» **RECORDS PROVIDED**:

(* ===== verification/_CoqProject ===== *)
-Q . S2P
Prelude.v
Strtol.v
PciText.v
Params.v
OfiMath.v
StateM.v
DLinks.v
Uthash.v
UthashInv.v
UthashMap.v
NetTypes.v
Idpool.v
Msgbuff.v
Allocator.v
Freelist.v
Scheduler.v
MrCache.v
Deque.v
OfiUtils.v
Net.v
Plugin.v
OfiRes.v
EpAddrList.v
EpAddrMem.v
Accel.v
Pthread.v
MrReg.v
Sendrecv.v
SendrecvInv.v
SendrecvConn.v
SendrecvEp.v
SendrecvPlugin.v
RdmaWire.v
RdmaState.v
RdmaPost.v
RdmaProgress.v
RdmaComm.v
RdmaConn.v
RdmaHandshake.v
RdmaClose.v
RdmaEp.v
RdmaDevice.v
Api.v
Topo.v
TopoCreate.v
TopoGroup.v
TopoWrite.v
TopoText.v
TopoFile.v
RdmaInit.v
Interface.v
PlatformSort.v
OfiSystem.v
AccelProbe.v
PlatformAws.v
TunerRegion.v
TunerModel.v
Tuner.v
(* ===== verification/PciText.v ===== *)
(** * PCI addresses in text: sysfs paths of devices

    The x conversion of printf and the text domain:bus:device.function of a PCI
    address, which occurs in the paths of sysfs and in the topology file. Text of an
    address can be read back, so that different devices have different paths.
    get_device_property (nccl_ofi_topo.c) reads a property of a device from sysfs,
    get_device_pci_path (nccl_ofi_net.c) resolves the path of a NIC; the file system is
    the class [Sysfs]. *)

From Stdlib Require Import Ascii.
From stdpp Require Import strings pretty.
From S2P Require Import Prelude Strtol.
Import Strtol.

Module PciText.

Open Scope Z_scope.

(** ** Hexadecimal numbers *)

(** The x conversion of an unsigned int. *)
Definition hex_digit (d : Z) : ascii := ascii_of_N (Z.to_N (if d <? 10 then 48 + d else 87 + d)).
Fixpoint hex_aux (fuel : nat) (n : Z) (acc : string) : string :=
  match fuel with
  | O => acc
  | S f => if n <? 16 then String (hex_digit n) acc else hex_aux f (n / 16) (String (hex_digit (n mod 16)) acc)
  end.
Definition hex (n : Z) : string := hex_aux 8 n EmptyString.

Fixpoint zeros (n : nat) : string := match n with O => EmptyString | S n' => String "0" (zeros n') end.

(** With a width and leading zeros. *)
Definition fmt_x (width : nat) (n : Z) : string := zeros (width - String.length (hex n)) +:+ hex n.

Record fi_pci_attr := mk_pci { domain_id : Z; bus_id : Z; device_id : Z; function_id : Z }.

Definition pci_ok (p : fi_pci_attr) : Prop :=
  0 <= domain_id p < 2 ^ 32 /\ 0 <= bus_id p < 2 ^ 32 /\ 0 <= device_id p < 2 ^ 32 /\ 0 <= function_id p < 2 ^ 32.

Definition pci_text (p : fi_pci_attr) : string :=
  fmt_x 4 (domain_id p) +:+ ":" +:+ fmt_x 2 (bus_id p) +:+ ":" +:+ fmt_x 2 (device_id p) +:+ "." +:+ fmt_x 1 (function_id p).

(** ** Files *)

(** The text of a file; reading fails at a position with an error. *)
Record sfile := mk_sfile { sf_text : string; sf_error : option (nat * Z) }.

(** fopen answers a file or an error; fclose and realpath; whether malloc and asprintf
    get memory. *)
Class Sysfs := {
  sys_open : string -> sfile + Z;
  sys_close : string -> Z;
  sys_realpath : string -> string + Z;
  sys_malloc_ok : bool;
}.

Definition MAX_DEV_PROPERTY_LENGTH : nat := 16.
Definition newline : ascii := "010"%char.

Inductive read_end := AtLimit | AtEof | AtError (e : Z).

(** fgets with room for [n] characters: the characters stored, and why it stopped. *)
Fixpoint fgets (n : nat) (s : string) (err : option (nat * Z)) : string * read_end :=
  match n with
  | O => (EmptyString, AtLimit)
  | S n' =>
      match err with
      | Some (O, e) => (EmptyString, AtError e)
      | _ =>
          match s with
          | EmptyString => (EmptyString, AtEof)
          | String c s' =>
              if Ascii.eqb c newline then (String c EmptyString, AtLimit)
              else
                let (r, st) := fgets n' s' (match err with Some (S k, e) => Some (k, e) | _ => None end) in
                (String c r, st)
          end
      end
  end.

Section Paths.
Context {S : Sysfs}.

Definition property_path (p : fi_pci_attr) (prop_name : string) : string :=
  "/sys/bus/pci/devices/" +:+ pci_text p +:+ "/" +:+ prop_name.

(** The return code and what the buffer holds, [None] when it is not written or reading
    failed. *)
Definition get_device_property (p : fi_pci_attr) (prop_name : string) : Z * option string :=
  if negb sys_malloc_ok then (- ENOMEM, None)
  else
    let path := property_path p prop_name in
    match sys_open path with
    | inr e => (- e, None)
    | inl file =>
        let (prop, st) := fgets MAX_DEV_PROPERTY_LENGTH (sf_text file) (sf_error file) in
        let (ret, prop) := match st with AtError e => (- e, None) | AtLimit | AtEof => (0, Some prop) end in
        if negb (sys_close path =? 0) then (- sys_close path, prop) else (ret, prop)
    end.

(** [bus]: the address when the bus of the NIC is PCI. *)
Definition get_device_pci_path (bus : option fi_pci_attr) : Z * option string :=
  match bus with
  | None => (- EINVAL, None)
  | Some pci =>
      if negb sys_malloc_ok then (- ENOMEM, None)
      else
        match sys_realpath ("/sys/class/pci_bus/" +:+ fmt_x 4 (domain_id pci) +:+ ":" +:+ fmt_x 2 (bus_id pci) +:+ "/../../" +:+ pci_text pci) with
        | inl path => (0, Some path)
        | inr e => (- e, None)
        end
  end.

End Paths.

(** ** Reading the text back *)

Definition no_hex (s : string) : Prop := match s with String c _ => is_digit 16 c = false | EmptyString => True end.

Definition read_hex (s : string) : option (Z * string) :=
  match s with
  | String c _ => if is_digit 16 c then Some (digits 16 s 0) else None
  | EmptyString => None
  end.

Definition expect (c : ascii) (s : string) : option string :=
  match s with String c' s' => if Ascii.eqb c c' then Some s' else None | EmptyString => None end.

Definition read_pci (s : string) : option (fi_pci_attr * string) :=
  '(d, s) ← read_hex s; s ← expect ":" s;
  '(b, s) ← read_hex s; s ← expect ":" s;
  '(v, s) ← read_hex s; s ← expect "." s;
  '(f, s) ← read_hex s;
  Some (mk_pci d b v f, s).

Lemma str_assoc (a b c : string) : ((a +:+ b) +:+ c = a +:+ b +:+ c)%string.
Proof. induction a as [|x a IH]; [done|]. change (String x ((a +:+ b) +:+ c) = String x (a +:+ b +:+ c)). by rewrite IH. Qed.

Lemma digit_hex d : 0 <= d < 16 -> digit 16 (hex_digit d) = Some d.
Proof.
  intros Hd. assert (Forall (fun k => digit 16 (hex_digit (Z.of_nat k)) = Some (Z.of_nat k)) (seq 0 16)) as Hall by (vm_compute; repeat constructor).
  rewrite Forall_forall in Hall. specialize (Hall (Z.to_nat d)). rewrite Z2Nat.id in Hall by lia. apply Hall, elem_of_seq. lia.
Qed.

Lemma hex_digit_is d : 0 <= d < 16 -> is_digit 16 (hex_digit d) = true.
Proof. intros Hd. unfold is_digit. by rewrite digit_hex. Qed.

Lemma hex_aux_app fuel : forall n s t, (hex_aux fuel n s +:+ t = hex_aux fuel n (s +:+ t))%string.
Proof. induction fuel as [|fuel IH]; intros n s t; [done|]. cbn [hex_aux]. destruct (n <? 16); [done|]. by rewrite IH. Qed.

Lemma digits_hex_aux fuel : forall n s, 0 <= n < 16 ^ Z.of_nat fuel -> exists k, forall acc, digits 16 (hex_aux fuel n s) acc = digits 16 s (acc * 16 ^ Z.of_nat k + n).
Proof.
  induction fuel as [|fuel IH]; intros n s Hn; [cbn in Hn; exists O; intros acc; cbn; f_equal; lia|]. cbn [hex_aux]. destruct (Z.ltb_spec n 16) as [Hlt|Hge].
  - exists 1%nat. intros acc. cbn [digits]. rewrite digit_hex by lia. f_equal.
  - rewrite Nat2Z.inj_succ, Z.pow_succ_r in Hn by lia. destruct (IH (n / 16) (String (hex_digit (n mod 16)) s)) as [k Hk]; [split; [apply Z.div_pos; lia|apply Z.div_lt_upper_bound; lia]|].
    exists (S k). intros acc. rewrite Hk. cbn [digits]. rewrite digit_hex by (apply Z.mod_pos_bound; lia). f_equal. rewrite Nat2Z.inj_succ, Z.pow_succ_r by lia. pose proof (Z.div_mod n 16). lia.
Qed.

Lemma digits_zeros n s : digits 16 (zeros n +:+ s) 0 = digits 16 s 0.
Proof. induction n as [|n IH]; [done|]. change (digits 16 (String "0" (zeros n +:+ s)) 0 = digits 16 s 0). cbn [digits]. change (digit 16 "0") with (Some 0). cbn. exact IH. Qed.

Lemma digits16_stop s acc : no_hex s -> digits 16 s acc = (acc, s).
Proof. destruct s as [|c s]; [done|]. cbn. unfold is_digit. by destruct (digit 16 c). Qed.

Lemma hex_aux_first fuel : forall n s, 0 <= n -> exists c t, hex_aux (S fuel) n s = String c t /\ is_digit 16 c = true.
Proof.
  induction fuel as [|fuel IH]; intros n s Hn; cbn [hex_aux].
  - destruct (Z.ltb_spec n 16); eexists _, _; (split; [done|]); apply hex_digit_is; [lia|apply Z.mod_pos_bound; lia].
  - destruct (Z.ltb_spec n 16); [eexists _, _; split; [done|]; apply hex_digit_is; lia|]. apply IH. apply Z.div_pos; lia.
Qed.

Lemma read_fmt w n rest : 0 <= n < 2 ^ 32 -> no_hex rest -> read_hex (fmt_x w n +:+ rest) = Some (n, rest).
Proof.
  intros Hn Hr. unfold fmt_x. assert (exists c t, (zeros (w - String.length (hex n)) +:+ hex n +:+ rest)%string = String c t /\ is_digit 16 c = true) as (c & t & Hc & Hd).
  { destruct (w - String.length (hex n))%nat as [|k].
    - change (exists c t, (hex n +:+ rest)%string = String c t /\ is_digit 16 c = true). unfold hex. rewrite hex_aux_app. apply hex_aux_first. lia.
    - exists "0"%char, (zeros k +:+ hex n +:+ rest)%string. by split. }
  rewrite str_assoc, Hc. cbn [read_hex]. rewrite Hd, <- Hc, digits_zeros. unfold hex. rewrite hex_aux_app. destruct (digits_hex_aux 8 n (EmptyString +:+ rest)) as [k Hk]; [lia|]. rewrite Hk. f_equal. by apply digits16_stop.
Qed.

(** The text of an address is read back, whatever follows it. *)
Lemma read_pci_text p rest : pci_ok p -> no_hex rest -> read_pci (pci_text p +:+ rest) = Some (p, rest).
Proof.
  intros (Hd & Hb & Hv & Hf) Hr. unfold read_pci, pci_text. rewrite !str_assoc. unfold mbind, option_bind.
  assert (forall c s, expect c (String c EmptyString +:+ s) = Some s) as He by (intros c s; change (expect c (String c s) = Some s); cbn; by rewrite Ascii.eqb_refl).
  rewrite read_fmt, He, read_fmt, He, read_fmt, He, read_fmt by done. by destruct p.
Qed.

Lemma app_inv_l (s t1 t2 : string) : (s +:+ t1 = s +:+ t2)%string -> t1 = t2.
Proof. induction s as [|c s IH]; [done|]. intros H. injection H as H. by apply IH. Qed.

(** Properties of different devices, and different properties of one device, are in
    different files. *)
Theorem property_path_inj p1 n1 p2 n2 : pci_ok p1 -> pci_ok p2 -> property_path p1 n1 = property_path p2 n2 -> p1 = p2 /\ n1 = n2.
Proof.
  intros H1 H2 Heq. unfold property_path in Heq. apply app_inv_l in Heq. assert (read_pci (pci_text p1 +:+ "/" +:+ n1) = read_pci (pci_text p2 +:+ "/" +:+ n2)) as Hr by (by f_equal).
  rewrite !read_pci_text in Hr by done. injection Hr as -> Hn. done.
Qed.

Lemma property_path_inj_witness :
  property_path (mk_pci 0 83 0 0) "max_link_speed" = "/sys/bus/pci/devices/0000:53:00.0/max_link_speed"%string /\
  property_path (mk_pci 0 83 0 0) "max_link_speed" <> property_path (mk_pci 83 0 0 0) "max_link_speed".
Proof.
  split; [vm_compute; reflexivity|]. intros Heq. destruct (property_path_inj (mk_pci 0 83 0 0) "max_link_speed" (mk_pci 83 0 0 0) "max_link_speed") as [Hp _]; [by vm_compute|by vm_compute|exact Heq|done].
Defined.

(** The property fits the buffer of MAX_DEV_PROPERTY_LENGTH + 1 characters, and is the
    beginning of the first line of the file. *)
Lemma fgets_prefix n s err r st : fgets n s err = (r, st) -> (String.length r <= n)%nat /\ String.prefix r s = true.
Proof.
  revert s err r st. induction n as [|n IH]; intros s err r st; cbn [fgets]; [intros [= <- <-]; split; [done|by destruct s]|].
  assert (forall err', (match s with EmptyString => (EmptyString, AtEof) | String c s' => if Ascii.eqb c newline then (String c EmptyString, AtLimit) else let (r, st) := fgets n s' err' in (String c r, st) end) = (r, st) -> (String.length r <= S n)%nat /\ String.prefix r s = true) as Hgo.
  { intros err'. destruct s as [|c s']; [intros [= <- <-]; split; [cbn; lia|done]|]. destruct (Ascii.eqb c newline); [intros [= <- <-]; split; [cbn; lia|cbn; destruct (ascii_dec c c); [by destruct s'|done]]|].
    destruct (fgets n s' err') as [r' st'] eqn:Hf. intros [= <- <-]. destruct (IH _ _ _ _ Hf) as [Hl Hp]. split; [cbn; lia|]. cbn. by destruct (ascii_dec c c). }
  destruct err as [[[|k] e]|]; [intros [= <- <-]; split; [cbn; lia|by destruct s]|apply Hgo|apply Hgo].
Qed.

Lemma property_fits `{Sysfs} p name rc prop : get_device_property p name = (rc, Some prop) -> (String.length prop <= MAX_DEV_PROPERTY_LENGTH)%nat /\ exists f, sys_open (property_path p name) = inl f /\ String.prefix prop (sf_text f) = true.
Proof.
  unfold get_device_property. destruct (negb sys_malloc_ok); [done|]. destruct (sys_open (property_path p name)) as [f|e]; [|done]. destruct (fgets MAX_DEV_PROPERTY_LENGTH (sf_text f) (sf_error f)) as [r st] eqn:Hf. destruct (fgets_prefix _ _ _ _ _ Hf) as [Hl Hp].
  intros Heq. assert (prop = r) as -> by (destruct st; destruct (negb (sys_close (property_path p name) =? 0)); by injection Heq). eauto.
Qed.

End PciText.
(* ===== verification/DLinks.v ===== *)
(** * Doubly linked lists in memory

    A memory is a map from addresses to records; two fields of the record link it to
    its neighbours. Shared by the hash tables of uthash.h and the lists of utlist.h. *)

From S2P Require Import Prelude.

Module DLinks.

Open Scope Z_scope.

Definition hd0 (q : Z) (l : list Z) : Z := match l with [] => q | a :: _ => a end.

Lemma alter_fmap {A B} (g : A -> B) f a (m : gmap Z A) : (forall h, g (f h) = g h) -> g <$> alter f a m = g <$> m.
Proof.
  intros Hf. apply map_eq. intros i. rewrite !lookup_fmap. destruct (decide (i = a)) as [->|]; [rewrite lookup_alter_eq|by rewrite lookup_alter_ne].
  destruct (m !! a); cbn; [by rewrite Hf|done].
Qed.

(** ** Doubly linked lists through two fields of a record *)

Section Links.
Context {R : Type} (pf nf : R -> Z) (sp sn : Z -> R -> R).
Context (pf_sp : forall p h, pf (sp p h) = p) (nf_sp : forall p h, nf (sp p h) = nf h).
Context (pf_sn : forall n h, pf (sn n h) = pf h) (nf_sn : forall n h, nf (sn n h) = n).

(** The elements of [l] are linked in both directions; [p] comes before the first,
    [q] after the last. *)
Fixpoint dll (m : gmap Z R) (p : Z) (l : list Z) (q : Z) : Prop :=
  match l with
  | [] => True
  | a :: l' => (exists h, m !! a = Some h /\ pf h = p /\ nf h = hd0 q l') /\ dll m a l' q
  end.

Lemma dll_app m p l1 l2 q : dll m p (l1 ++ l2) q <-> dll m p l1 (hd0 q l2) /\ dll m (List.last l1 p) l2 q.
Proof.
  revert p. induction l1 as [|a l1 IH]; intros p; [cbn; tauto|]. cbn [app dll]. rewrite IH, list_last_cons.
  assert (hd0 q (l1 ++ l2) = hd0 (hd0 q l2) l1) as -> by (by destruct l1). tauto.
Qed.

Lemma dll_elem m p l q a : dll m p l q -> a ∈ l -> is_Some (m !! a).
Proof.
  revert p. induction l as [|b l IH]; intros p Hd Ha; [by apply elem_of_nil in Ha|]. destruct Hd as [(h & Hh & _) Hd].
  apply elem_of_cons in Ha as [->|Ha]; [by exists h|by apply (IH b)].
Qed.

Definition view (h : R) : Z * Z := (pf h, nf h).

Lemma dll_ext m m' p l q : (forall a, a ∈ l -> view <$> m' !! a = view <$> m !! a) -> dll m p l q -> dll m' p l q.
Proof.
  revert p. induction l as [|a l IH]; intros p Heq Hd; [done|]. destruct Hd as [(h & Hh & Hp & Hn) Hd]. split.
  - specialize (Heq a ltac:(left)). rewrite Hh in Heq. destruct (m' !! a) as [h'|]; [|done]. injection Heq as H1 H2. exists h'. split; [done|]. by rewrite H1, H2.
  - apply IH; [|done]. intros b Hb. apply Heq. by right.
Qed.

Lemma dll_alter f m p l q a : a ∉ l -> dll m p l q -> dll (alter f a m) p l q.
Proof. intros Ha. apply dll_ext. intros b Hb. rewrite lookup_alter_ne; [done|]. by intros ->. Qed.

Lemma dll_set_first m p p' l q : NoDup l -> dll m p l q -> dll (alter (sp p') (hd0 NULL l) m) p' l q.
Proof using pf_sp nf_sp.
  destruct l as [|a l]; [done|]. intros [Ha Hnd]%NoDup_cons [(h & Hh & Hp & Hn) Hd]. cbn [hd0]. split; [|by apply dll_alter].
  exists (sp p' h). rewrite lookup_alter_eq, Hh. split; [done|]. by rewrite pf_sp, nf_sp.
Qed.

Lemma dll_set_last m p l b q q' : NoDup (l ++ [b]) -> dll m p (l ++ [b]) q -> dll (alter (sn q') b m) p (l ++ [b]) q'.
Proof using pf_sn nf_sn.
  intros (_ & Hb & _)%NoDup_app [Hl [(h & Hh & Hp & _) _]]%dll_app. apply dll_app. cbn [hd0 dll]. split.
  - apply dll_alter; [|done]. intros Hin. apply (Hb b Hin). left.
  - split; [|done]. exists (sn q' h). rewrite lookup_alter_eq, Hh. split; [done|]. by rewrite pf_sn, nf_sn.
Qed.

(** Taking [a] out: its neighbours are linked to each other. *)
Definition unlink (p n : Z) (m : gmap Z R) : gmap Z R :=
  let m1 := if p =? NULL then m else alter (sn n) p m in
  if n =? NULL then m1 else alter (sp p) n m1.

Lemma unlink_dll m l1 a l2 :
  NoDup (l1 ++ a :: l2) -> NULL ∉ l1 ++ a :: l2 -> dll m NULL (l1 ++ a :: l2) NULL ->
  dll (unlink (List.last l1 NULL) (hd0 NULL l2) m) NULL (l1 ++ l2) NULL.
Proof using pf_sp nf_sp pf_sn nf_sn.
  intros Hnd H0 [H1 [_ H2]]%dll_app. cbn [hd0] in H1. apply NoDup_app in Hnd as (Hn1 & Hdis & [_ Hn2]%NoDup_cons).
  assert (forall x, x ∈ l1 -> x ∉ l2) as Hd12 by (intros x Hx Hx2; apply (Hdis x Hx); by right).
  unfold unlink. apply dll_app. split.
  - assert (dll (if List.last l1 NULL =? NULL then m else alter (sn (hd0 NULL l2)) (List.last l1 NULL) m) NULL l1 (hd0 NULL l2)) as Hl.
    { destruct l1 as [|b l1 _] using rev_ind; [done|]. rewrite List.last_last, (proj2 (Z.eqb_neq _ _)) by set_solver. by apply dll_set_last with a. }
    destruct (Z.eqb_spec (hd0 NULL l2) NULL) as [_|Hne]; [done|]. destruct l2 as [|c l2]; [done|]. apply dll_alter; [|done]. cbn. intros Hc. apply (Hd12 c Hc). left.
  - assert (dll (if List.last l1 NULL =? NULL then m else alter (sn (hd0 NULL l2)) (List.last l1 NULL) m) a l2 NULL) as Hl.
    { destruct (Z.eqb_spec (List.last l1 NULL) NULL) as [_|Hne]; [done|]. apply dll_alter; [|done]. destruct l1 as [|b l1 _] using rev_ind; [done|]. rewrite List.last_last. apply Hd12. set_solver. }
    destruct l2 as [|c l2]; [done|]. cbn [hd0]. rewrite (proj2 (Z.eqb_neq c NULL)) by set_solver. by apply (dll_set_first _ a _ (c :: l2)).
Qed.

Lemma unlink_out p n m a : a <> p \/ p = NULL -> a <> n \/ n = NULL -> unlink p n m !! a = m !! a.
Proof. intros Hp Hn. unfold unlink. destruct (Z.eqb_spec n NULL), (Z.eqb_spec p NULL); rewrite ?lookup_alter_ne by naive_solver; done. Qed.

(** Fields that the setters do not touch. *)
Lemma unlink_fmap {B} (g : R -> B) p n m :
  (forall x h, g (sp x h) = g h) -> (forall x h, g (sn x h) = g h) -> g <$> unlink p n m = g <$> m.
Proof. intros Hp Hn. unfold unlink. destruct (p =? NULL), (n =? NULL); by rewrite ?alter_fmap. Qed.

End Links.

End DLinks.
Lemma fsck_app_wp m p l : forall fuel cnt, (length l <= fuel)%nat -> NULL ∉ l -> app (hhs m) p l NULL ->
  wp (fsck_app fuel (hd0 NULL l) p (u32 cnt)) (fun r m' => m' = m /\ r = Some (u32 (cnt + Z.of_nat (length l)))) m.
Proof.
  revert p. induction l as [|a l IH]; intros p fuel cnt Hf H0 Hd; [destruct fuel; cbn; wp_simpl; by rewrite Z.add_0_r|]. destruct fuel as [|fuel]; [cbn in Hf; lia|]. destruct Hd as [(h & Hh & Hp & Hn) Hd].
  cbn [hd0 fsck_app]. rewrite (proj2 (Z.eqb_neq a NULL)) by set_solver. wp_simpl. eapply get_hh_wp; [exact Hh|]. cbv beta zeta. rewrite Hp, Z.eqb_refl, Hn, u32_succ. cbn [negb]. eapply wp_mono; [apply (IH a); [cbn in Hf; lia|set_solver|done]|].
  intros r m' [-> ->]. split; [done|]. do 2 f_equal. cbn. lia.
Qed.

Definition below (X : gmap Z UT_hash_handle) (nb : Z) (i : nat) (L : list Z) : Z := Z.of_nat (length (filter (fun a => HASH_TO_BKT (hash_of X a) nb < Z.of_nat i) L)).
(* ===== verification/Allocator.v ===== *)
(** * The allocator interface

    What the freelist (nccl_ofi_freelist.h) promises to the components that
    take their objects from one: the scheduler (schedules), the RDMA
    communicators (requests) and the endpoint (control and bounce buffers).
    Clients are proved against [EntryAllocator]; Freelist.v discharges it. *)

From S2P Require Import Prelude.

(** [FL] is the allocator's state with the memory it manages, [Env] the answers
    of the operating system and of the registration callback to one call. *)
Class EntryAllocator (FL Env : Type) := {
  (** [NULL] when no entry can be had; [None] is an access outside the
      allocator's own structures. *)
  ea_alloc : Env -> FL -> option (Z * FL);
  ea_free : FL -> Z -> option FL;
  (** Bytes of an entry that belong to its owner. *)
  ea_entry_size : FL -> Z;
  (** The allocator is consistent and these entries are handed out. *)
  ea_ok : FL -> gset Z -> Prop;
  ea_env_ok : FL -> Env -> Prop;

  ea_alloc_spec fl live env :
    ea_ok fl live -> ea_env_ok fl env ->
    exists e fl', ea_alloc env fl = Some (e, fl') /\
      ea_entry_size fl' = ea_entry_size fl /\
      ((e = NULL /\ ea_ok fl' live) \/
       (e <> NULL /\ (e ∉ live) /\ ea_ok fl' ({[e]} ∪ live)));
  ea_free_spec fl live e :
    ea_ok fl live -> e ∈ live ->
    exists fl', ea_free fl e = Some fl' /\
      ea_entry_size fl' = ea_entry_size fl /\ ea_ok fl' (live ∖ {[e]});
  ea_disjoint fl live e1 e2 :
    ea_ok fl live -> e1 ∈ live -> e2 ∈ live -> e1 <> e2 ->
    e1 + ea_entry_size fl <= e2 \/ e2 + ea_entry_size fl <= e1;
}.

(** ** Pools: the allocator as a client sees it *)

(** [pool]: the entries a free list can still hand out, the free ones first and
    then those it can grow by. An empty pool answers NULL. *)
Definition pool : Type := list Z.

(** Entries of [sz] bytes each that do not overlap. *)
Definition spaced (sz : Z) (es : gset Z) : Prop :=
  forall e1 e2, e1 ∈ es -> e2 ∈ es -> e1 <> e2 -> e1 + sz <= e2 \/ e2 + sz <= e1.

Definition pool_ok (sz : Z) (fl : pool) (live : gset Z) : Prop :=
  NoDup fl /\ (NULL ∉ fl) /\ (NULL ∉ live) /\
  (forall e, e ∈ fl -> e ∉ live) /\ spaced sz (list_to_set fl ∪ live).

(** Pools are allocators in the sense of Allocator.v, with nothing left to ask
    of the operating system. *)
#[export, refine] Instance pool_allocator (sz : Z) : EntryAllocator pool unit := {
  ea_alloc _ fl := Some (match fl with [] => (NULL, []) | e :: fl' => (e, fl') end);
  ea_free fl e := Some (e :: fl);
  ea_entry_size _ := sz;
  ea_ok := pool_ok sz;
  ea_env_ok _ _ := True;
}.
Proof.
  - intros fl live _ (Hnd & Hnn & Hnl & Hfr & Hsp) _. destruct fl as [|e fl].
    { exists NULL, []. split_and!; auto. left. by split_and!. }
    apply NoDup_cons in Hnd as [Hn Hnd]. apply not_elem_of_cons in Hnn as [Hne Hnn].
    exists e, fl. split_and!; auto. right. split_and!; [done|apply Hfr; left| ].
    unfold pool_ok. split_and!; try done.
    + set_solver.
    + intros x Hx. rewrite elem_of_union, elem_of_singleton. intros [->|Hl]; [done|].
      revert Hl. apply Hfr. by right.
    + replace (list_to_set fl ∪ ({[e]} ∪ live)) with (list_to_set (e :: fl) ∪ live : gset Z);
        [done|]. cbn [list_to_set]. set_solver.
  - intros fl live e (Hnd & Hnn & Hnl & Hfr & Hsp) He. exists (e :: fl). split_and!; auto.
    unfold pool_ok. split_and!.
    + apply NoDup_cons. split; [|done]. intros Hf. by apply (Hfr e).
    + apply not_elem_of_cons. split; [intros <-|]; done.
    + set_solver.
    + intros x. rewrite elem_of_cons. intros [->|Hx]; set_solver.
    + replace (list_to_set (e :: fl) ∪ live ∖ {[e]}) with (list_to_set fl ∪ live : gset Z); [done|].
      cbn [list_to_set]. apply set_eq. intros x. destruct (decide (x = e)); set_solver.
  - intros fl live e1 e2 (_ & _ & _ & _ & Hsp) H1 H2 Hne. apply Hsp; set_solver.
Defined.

» **EXERCISE GOAL**:
Each line in the entries above, starting at the line with "Definition unlink (p" and ending at the line with "Lemma unlink_out p", is to be printed exactly, and only those lines.

» **WRITTEN RESPONSE**:
Definition unlink (p n : Z) (m : gmap Z R) : gmap Z R :=
  let m1 := if p =? NULL then m else alter (sn n) p m in
  if n =? NULL then m1 else alter (sp p) n m1.

Lemma unlink_dll m l1 a l2 :
  NoDup (l1 ++ a :: l2) -> NULL ∉ l1 ++ a :: l2 -> dll m NULL (l1 ++ a :: l2) NULL ->
  dll (unlink (List.last l1 NULL) (hd0 NULL l2) m) NULL (l1 ++ l2) NULL.
Proof using pf_sp nf_sp pf_sn nf_sn.
  intros Hnd H0 [H1 [_ H2]]%dll_app. cbn [hd0] in H1. apply NoDup_app in Hnd as (Hn1 & Hdis & [_ Hn2]%NoDup_cons).
  assert (forall x, x ∈ l1 -> x ∉ l2) as Hd12 by (intros x Hx Hx2; apply (Hdis x Hx); by right).
  unfold unlink. apply dll_app. split.
  - assert (dll (if List.last l1 NULL =? NULL then m else alter (sn (hd0 NULL l2)) (List.last l1 NULL) m) NULL l1 (hd0 NULL l2)) as Hl.
    { destruct l1 as [|b l1 _] using rev_ind; [done|]. rewrite List.last_last, (proj2 (Z.eqb_neq _ _)) by set_solver. by apply dll_set_last with a. }
    destruct (Z.eqb_spec (hd0 NULL l2) NULL) as [_|Hne]; [done|]. destruct l2 as [|c l2]; [done|]. apply dll_alter; [|done]. cbn. intros Hc. apply (Hd12 c Hc). left.
  - assert (dll (if List.last l1 NULL =? NULL then m else alter (sn (hd0 NULL l2)) (List.last l1 NULL) m) a l2 NULL) as Hl.
    { destruct (Z.eqb_spec (List.last l1 NULL) NULL) as [_|Hne]; [done|]. apply dll_alter; [|done]. destruct l1 as [|b l1 _] using rev_ind; [done|]. rewrite List.last_last. apply Hd12. set_solver. }
    destruct l2 as [|c l2]; [done|]. cbn [hd0]. rewrite (proj2 (Z.eqb_neq c NULL)) by set_solver. by apply (dll_set_first _ a _ (c :: l2)).
Qed.

Lemma unlink_out p n m a : a <> p \/ p = NULL -> a <> n \/ n = NULL -> unlink p n m !! a = m !! a.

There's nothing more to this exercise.